NEMAR Dataset Restoration Guide

Version: 1.0.0 Date: 2026-01-18 Author: NEMAR Development Team

Overview
Prerequisites
Restoration Architecture
Quick Start
Detailed Procedure
Verification
Troubleshooting
Technical Details

Overview

This guide documents the process for restoring NEMAR datasets from Zenodo preservation archives back to functional GitHub repositories with git-annex integration for S3-backed data storage.

What Gets Restored

✅ Preserved:

All S3 data files (never deleted)
Dataset metadata (BIDS structure, README, JSON files)
DataLad dataset IDs
Git-annex pointer files
S3 file locations

❌ Lost (Not in Zenodo Archives):

Original git commit history
Original git-annex repository UUIDs
Git-annex location tracking branch

Restoration Goals

Functional Repository: Users can clone and use git annex get to download files
Correct File Storage: Metadata in git, data files in git-annex
S3 Integration: Git-annex knows where to find files in S3
BIDS Compliance: Dataset structure and metadata intact
Documentation: Clear commit messages explaining restoration

Prerequisites

Required Tools

# Check if all tools are installed
command -v git && \
command -v git-annex && \
command -v gh && \
command -v unzip && \
command -v curl && \
echo "All tools installed ✓"

Tool	Purpose	Install
`git`	Version control	`brew install git`
`git-annex`	Large file management	`brew install git-annex`
`gh`	GitHub CLI	`brew install gh`
`unzip`	Archive extraction	Built-in on macOS
`curl`	URL downloads	Built-in on macOS

Required Credentials

AWS Credentials - For S3 access verification (retrieve from 1Password)

export AWS_ACCESS_KEY_ID="<from-1password>"
export AWS_SECRET_ACCESS_KEY="<from-1password>"

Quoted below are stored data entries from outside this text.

(** The probability vector after a call, spelled out. *)
Lemma spectralSimulation_probability (exp : Q -> Q) (pool : list UniqueEpoch)
    (sim : Simulation) (p0 : list Q) (startEq : bool) (v : nat) (abort : bool) :
  exists P,
    hasShape (List.length (s_time sim)) (List.length p0) P /\
    (forall sim',
        s_time sim' = s_time sim -> s_epochs sim' = s_epochs sim ->
        s_probability (spectralSimulation exp pool sim' p0 startEq v abort)
        = replaceNth v P
            (padTo (s_probability sim') v
               (zeroMatrix (List.length (s_time sim)) (List.length p0)))).
Proof.
  eexists. split.
  2: { intros sim' Ht He. unfold spectralSimulation.
       cbn [s_probability set_probability]. rewrite Ht, He. reflexivity. }
  destruct abort; [apply zeroMatrix_shape|].
  apply spectralLoop_shape. apply zeroMatrix_shape.
Qed.

Lemma spectralSimulation_eta (exp : Q -> Q) (pool : list UniqueEpoch)
    (sim : Simulation) (p0 : list Q) (startEq : bool) (v : nat) (abort : bool) :
  spectralSimulation exp pool sim p0 startEq v abort
  = set_probability sim
      (s_probability (spectralSimulation exp pool sim p0 startEq v abort)).
Proof. reflexivity. Qed.

Lemma set_probability_self (sim : Simulation) :
  set_probability sim (s_probability sim) = sim.
Proof. destruct sim. reflexivity. Qed.

(** As the specification words it, C10 fails on its last clause: an entry that was in the
    probability vector before the call, at another index, keeps its shape. *)
Lemma spectralSimulation_keeps_other_entries :
  let sim := mkSimulation [0; 1] 2 [1; 1] [] [] [[[1; 2; 3]]] [] [] [] in
  let sim' := spectralSimulation (fun _ => 1) [] sim [1; 0] false 1 false in
  s_probability sim' = [[[1; 2; 3]]; [[0; 0]; [0; 0]]] /\
  ~ Forall (hasShape 2 2) (s_probability sim').
Proof.
  split; [reflexivity|]. intros H. simpl in H.
  inversion H as [|m l [Hlen _] _]. discriminate Hlen.
Qed.
Lemma length_take n : forall s, String.length (PyStr.take n s) = Nat.min n (String.length s).
Proof.
  induction n as [|n IH]; intros [|c r]; simpl; try reflexivity.
  now rewrite IH.
Qed.

(** The address field of a progress line (line 49, [{addr[:50]:<50}]) is
    exactly 50 characters wide, whatever the address. *)
Theorem progress_field_width (a : string) :
  String.length (PyStr.ljust 50 (PyStr.take 50 a)) = 50.
Proof.
  unfold PyStr.ljust. rewrite length_append, length_spaces, length_take. lia.
Qed.

Lemma lstrip_empty s :
  PyStr.lstrip s = "" <-> forallb PyStr.isspace (list_ascii_of_string s) = true.
Proof.
  induction s as [|c r IH]; simpl; [tauto|].
  destruct (PyStr.isspace c); simpl; [exact IH|].
  split; discriminate.
Qed.

Lemma rstrip_empty s :
  PyStr.rstrip s = "" <-> forallb PyStr.isspace (list_ascii_of_string s) = true.
Proof.
  induction s as [|c r IH]; simpl; [tauto|].
  destruct (PyStr.rstrip r) eqn:E.
  - destruct (PyStr.isspace c); simpl.
    + split; [intros _; now apply IH|reflexivity].
    + split; discriminate.
  - split; [discriminate|].
    intros H. apply andb_true_iff in H. destruct H as [_ H].
    apply IH in H. discriminate.
Qed.
(** ** Particles *)

Module Particle.
Record t := mk {
    pos : option Vec.t;
    vel : option Vec.t;
    acc : option Vec.t;
    baseColor : Color;
    alpha : Q;
    baseAlpha : Q;
    size : Q;
    role : Role.t;
    particleStyle : string;
    configRef : option ConfigRef;
    lifespan : Q;
    strobeRate : Q;
    crackleRate : Q;
    fadeRate : Q;
    delay : Q;
    subType : option string;
    palette : option Palette;
    timeCreated : Q;
    lastStrobe : Q;
    lastCrackle : Q;
    strobeOn : bool;
    isFading : bool;
    fadeStartAlpha : Q;
    fadeStartTime : Q;
    fadeDuration : Q;
    trail : list Vec.t;
    maxTrailLength : nat;
    fluid : bool;
    viscosity : Q;
    density : Q;
    pressure : Q;
    secondaryCalls : nat
}.
Definition set_pos (v : option Vec.t) (r : t) : t :=
    mk v (vel r) (acc r) (baseColor r) (alpha r) (baseAlpha r) (size r)
      (role r) (particleStyle r) (configRef r) (lifespan r) (strobeRate r)
      (crackleRate r) (fadeRate r) (delay r) (subType r) (palette r)
      (timeCreated r) (lastStrobe r) (lastCrackle r) (strobeOn r)
      (isFading r) (fadeStartAlpha r) (fadeStartTime r) (fadeDuration r)
      (trail r) (maxTrailLength r) (fluid r) (viscosity r) (density r)
      (pressure r) (secondaryCalls r).
Definition set_vel (v : option Vec.t) (r : t) : t :=
    mk (pos r) v (acc r) (baseColor r) (alpha r) (baseAlpha r) (size r)
      (role r) (particleStyle r) (configRef r) (lifespan r) (strobeRate r)
      (crackleRate r) (fadeRate r) (delay r) (subType r) (palette r)
      (timeCreated r) (lastStrobe r) (lastCrackle r) (strobeOn r)
      (isFading r) (fadeStartAlpha r) (fadeStartTime r) (fadeDuration r)
      (trail r) (maxTrailLength r) (fluid r) (viscosity r) (density r)
      (pressure r) (secondaryCalls r).
Definition set_acc (v : option Vec.t) (r : t) : t :=
    mk (pos r) (vel r) v (baseColor r) (alpha r) (baseAlpha r) (size r)
      (role r) (particleStyle r) (configRef r) (lifespan r) (strobeRate r)
      (crackleRate r) (fadeRate r) (delay r) (subType r) (palette r)
      (timeCreated r) (lastStrobe r) (lastCrackle r) (strobeOn r)
      (isFading r) (fadeStartAlpha r) (fadeStartTime r) (fadeDuration r)
      (trail r) (maxTrailLength r) (fluid r) (viscosity r) (density r)
      (pressure r) (secondaryCalls r).
Definition set_alpha (v : Q) (r : t) : t :=
    mk (pos r) (vel r) (acc r) (baseColor r) v (baseAlpha r) (size r)
      (role r) (particleStyle r) (configRef r) (lifespan r) (strobeRate r)
      (crackleRate r) (fadeRate r) (delay r) (subType r) (palette r)
      (timeCreated r) (lastStrobe r) (lastCrackle r) (strobeOn r)
      (isFading r) (fadeStartAlpha r) (fadeStartTime r) (fadeDuration r)
      (trail r) (maxTrailLength r) (fluid r) (viscosity r) (density r)
      (pressure r) (secondaryCalls r).
Definition set_size (v : Q) (r : t) : t :=
    mk (pos r) (vel r) (acc r) (baseColor r) (alpha r) (baseAlpha r) v
      (role r) (particleStyle r) (configRef r) (lifespan r) (strobeRate r)
      (crackleRate r) (fadeRate r) (delay r) (subType r) (palette r)
      (timeCreated r) (lastStrobe r) (lastCrackle r) (strobeOn r)
      (isFading r) (fadeStartAlpha r) (fadeStartTime r) (fadeDuration r)
      (trail r) (maxTrailLength r) (fluid r) (viscosity r) (density r)
      (pressure r) (secondaryCalls r).
Definition set_particleStyle (v : string) (r : t) : t :=
    mk (pos r) (vel r) (acc r) (baseColor r) (alpha r) (baseAlpha r)
      (size r) (role r) v (configRef r) (lifespan r) (strobeRate r)
      (crackleRate r) (fadeRate r) (delay r) (subType r) (palette r)
      (timeCreated r) (lastStrobe r) (lastCrackle r) (strobeOn r)
      (isFading r) (fadeStartAlpha r) (fadeStartTime r) (fadeDuration r)
      (trail r) (maxTrailLength r) (fluid r) (viscosity r) (density r)
      (pressure r) (secondaryCalls r).
Definition set_configRef (v : option ConfigRef) (r : t) : t :=
    mk (pos r) (vel r) (acc r) (baseColor r) (alpha r) (baseAlpha r)
      (size r) (role r) (particleStyle r) v (lifespan r) (strobeRate r)
      (crackleRate r) (fadeRate r) (delay r) (subType r) (palette r)
      (timeCreated r) (lastStrobe r) (lastCrackle r) (strobeOn r)
      (isFading r) (fadeStartAlpha r) (fadeStartTime r) (fadeDuration r)
      (trail r) (maxTrailLength r) (fluid r) (viscosity r) (density r)
      (pressure r) (secondaryCalls r).
Definition set_delay (v : Q) (r : t) : t :=
    mk (pos r) (vel r) (acc r) (baseColor r) (alpha r) (baseAlpha r)
      (size r) (role r) (particleStyle r) (configRef r) (lifespan r)
      (strobeRate r) (crackleRate r) (fadeRate r) v (subType r) (palette r)
      (timeCreated r) (lastStrobe r) (lastCrackle r) (strobeOn r)
      (isFading r) (fadeStartAlpha r) (fadeStartTime r) (fadeDuration r)
      (trail r) (maxTrailLength r) (fluid r) (viscosity r) (density r)
      (pressure r) (secondaryCalls r).
Definition set_subType (v : option string) (r : t) : t :=
    mk (pos r) (vel r) (acc r) (baseColor r) (alpha r) (baseAlpha r)
      (size r) (role r) (particleStyle r) (configRef r) (lifespan r)
      (strobeRate r) (crackleRate r) (fadeRate r) (delay r) v (palette r)
      (timeCreated r) (lastStrobe r) (lastCrackle r) (strobeOn r)
      (isFading r) (fadeStartAlpha r) (fadeStartTime r) (fadeDuration r)
      (trail r) (maxTrailLength r) (fluid r) (viscosity r) (density r)
      (pressure r) (secondaryCalls r).
Definition set_palette (v : option Palette) (r : t) : t :=
    mk (pos r) (vel r) (acc r) (baseColor r) (alpha r) (baseAlpha r)
      (size r) (role r) (particleStyle r) (configRef r) (lifespan r)
      (strobeRate r) (crackleRate r) (fadeRate r) (delay r) (subType r) v
      (timeCreated r) (lastStrobe r) (lastCrackle r) (strobeOn r)
      (isFading r) (fadeStartAlpha r) (fadeStartTime r) (fadeDuration r)
      (trail r) (maxTrailLength r) (fluid r) (viscosity r) (density r)
      (pressure r) (secondaryCalls r).
Definition set_timeCreated (v : Q) (r : t) : t :=
    mk (pos r) (vel r) (acc r) (baseColor r) (alpha r) (baseAlpha r)
      (size r) (role r) (particleStyle r) (configRef r) (lifespan r)
      (strobeRate r) (crackleRate r) (fadeRate r) (delay r) (subType r)
      (palette r) v (lastStrobe r) (lastCrackle r) (strobeOn r) (isFading r)
      (fadeStartAlpha r) (fadeStartTime r) (fadeDuration r) (trail r)
      (maxTrailLength r) (fluid r) (viscosity r) (density r) (pressure r)
      (secondaryCalls r).
Definition set_lastStrobe (v : Q) (r : t) : t :=
    mk (pos r) (vel r) (acc r) (baseColor r) (alpha r) (baseAlpha r)
      (size r) (role r) (particleStyle r) (configRef r) (lifespan r)
      (strobeRate r) (crackleRate r) (fadeRate r) (delay r) (subType r)
      (palette r) (timeCreated r) v (lastCrackle r) (strobeOn r)
      (isFading r) (fadeStartAlpha r) (fadeStartTime r) (fadeDuration r)
      (trail r) (maxTrailLength r) (fluid r) (viscosity r) (density r)
      (pressure r) (secondaryCalls r).
Definition set_lastCrackle (v : Q) (r : t) : t :=
    mk (pos r) (vel r) (acc r) (baseColor r) (alpha r) (baseAlpha r)
      (size r) (role r) (particleStyle r) (configRef r) (lifespan r)
      (strobeRate r) (crackleRate r) (fadeRate r) (delay r) (subType r)
      (palette r) (timeCreated r) (lastStrobe r) v (strobeOn r) (isFading r)
      (fadeStartAlpha r) (fadeStartTime r) (fadeDuration r) (trail r)
      (maxTrailLength r) (fluid r) (viscosity r) (density r) (pressure r)
      (secondaryCalls r).
Definition set_strobeOn (v : bool) (r : t) : t :=
    mk (pos r) (vel r) (acc r) (baseColor r) (alpha r) (baseAlpha r)
      (size r) (role r) (particleStyle r) (configRef r) (lifespan r)
      (strobeRate r) (crackleRate r) (fadeRate r) (delay r) (subType r)
      (palette r) (timeCreated r) (lastStrobe r) (lastCrackle r) v
      (isFading r) (fadeStartAlpha r) (fadeStartTime r) (fadeDuration r)
      (trail r) (maxTrailLength r) (fluid r) (viscosity r) (density r)
      (pressure r) (secondaryCalls r).
Definition set_isFading (v : bool) (r : t) : t :=
    mk (pos r) (vel r) (acc r) (baseColor r) (alpha r) (baseAlpha r)
      (size r) (role r) (particleStyle r) (configRef r) (lifespan r)
      (strobeRate r) (crackleRate r) (fadeRate r) (delay r) (subType r)
      (palette r) (timeCreated r) (lastStrobe r) (lastCrackle r)
      (strobeOn r) v (fadeStartAlpha r) (fadeStartTime r) (fadeDuration r)
      (trail r) (maxTrailLength r) (fluid r) (viscosity r) (density r)
      (pressure r) (secondaryCalls r).
Definition set_fadeStartAlpha (v : Q) (r : t) : t :=
    mk (pos r) (vel r) (acc r) (baseColor r) (alpha r) (baseAlpha r)
      (size r) (role r) (particleStyle r) (configRef r) (lifespan r)
      (strobeRate r) (crackleRate r) (fadeRate r) (delay r) (subType r)
      (palette r) (timeCreated r) (lastStrobe r) (lastCrackle r)
      (strobeOn r) (isFading r) v (fadeStartTime r) (fadeDuration r)
      (trail r) (maxTrailLength r) (fluid r) (viscosity r) (density r)
      (pressure r) (secondaryCalls r).
Definition set_fadeStartTime (v : Q) (r : t) : t :=
    mk (pos r) (vel r) (acc r) (baseColor r) (alpha r) (baseAlpha r)
      (size r) (role r) (particleStyle r) (configRef r) (lifespan r)
      (strobeRate r) (crackleRate r) (fadeRate r) (delay r) (subType r)
      (palette r) (timeCreated r) (lastStrobe r) (lastCrackle r)
      (strobeOn r) (isFading r) (fadeStartAlpha r) v (fadeDuration r)
      (trail r) (maxTrailLength r) (fluid r) (viscosity r) (density r)
      (pressure r) (secondaryCalls r).
Definition set_fadeDuration (v : Q) (r : t) : t :=
    mk (pos r) (vel r) (acc r) (baseColor r) (alpha r) (baseAlpha r)
      (size r) (role r) (particleStyle r) (configRef r) (lifespan r)
      (strobeRate r) (crackleRate r) (fadeRate r) (delay r) (subType r)
      (palette r) (timeCreated r) (lastStrobe r) (lastCrackle r)
      (strobeOn r) (isFading r) (fadeStartAlpha r) (fadeStartTime r) v
      (trail r) (maxTrailLength r) (fluid r) (viscosity r) (density r)
      (pressure r) (secondaryCalls r).
Definition set_trail (v : list Vec.t) (r : t) : t :=
    mk (pos r) (vel r) (acc r) (baseColor r) (alpha r) (baseAlpha r)
      (size r) (role r) (particleStyle r) (configRef r) (lifespan r)
      (strobeRate r) (crackleRate r) (fadeRate r) (delay r) (subType r)
      (palette r) (timeCreated r) (lastStrobe r) (lastCrackle r)
      (strobeOn r) (isFading r) (fadeStartAlpha r) (fadeStartTime r)
      (fadeDuration r) v (maxTrailLength r) (fluid r) (viscosity r)
      (density r) (pressure r) (secondaryCalls r).
Definition set_maxTrailLength (v : nat) (r : t) : t :=
    mk (pos r) (vel r) (acc r) (baseColor r) (alpha r) (baseAlpha r)
      (size r) (role r) (particleStyle r) (configRef r) (lifespan r)
      (strobeRate r) (crackleRate r) (fadeRate r) (delay r) (subType r)
      (palette r) (timeCreated r) (lastStrobe r) (lastCrackle r)
      (strobeOn r) (isFading r) (fadeStartAlpha r) (fadeStartTime r)
      (fadeDuration r) (trail r) v (fluid r) (viscosity r) (density r)
      (pressure r) (secondaryCalls r).
Definition set_fluid (v : bool) (r : t) : t :=
    mk (pos r) (vel r) (acc r) (baseColor r) (alpha r) (baseAlpha r)
      (size r) (role r) (particleStyle r) (configRef r) (lifespan r)
      (strobeRate r) (crackleRate r) (fadeRate r) (delay r) (subType r)
      (palette r) (timeCreated r) (lastStrobe r) (lastCrackle r)
      (strobeOn r) (isFading r) (fadeStartAlpha r) (fadeStartTime r)
      (fadeDuration r) (trail r) (maxTrailLength r) v (viscosity r)
      (density r) (pressure r) (secondaryCalls r).
Definition set_viscosity (v : Q) (r : t) : t :=
    mk (pos r) (vel r) (acc r) (baseColor r) (alpha r) (baseAlpha r)
      (size r) (role r) (particleStyle r) (configRef r) (lifespan r)
      (strobeRate r) (crackleRate r) (fadeRate r) (delay r) (subType r)
      (palette r) (timeCreated r) (lastStrobe r) (lastCrackle r)
      (strobeOn r) (isFading r) (fadeStartAlpha r) (fadeStartTime r)
      (fadeDuration r) (trail r) (maxTrailLength r) (fluid r) v (density r)
      (pressure r) (secondaryCalls r).
Definition set_secondaryCalls (v : nat) (r : t) : t :=
    mk (pos r) (vel r) (acc r) (baseColor r) (alpha r) (baseAlpha r)
      (size r) (role r) (particleStyle r) (configRef r) (lifespan r)
      (strobeRate r) (crackleRate r) (fadeRate r) (delay r) (subType r)
      (palette r) (timeCreated r) (lastStrobe r) (lastCrackle r)
      (strobeOn r) (isFading r) (fadeStartAlpha r) (fadeStartTime r)
      (fadeDuration r) (trail r) (maxTrailLength r) (fluid r) (viscosity r)
      (density r) (pressure r) v.
End Particle.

GitHub Authentication - For repository creation
Terminal window
```
gh auth login
# Select: GitHub.com → SSH → Authenticate
```
GitHub push access - For pushing to the nemarDatasets org
- Easiest: gh auth login (HTTPS) and push to https://github.com/nemarDatasets/{id}.git
- Or configure SSH for the standard host ([email protected]); nemar auth setup-ssh helps generate and register a key

Required Files

Zenodo archive ZIP files in /tmp/restore/
- Format: {dataset_id}-v{version}.zip
- Example: nm000105-v1.1.0.zip

Restoration Architecture

File Storage Strategy

Dataset Repository
│
├── Metadata (Regular Git)
│   ├── README.md                    # Human-readable content
│   ├── dataset_description.json     # BIDS metadata
│   ├── participants.json/tsv        # Subject metadata
│   ├── CHANGES                      # Version history
│   ├── LICENSE                      # Data license
│   └── .datalad/                    # DataLad config
│
└── Data Files (Git-Annex → S3)
    └── sub-*/ses-*/
        └── *.bdf, *.edf, *.set      # Pointer files
            ↓
            s3://nemar/{dataset_id}/{MD5E-key}

Git-Annex Configuration

Largefiles Policy:

annex.largefiles='(include=*.edf or include=*.bdf or include=*.set or include=*.fif or include=*.vhdr or include=*.eeg or include=*.cnt or include=*.fdt or largerthan=100kb) and exclude=*.tsv and exclude=*.json and exclude=*.md and exclude=*.txt and exclude=*.yml and exclude=*.yaml and exclude=README* and exclude=LICENSE* and exclude=CHANGES* and exclude=.bidsignore and exclude=.gitignore'

What This Means:

Files matching EEG/MEG extensions (*.edf, *.bdf, *.set, etc.) -> Git-annex (S3)
Files > 100 KB -> Git-annex (S3)
EXCEPT metadata files (.tsv, .json, .md, .txt, .yml, etc.) -> Always regular git
*.tsv.gz is NOT excluded (compressed data, annexed normally)

GitHub Structure

GitHub Repository: nemarDatasets/{dataset_id}
│
├── main branch
│   ├── Metadata files (actual content)
│   └── Data files (git-annex pointers)
│
└── git-annex branch
    ├── Location tracking (where files are)
    ├── UUID registry
    └── S3 URL mappings

Quick Start

Single Dataset Restoration

# 1. Set AWS credentials (retrieve from 1Password)
export AWS_ACCESS_KEY_ID="<from-1password>"
export AWS_SECRET_ACCESS_KEY="<from-1password>"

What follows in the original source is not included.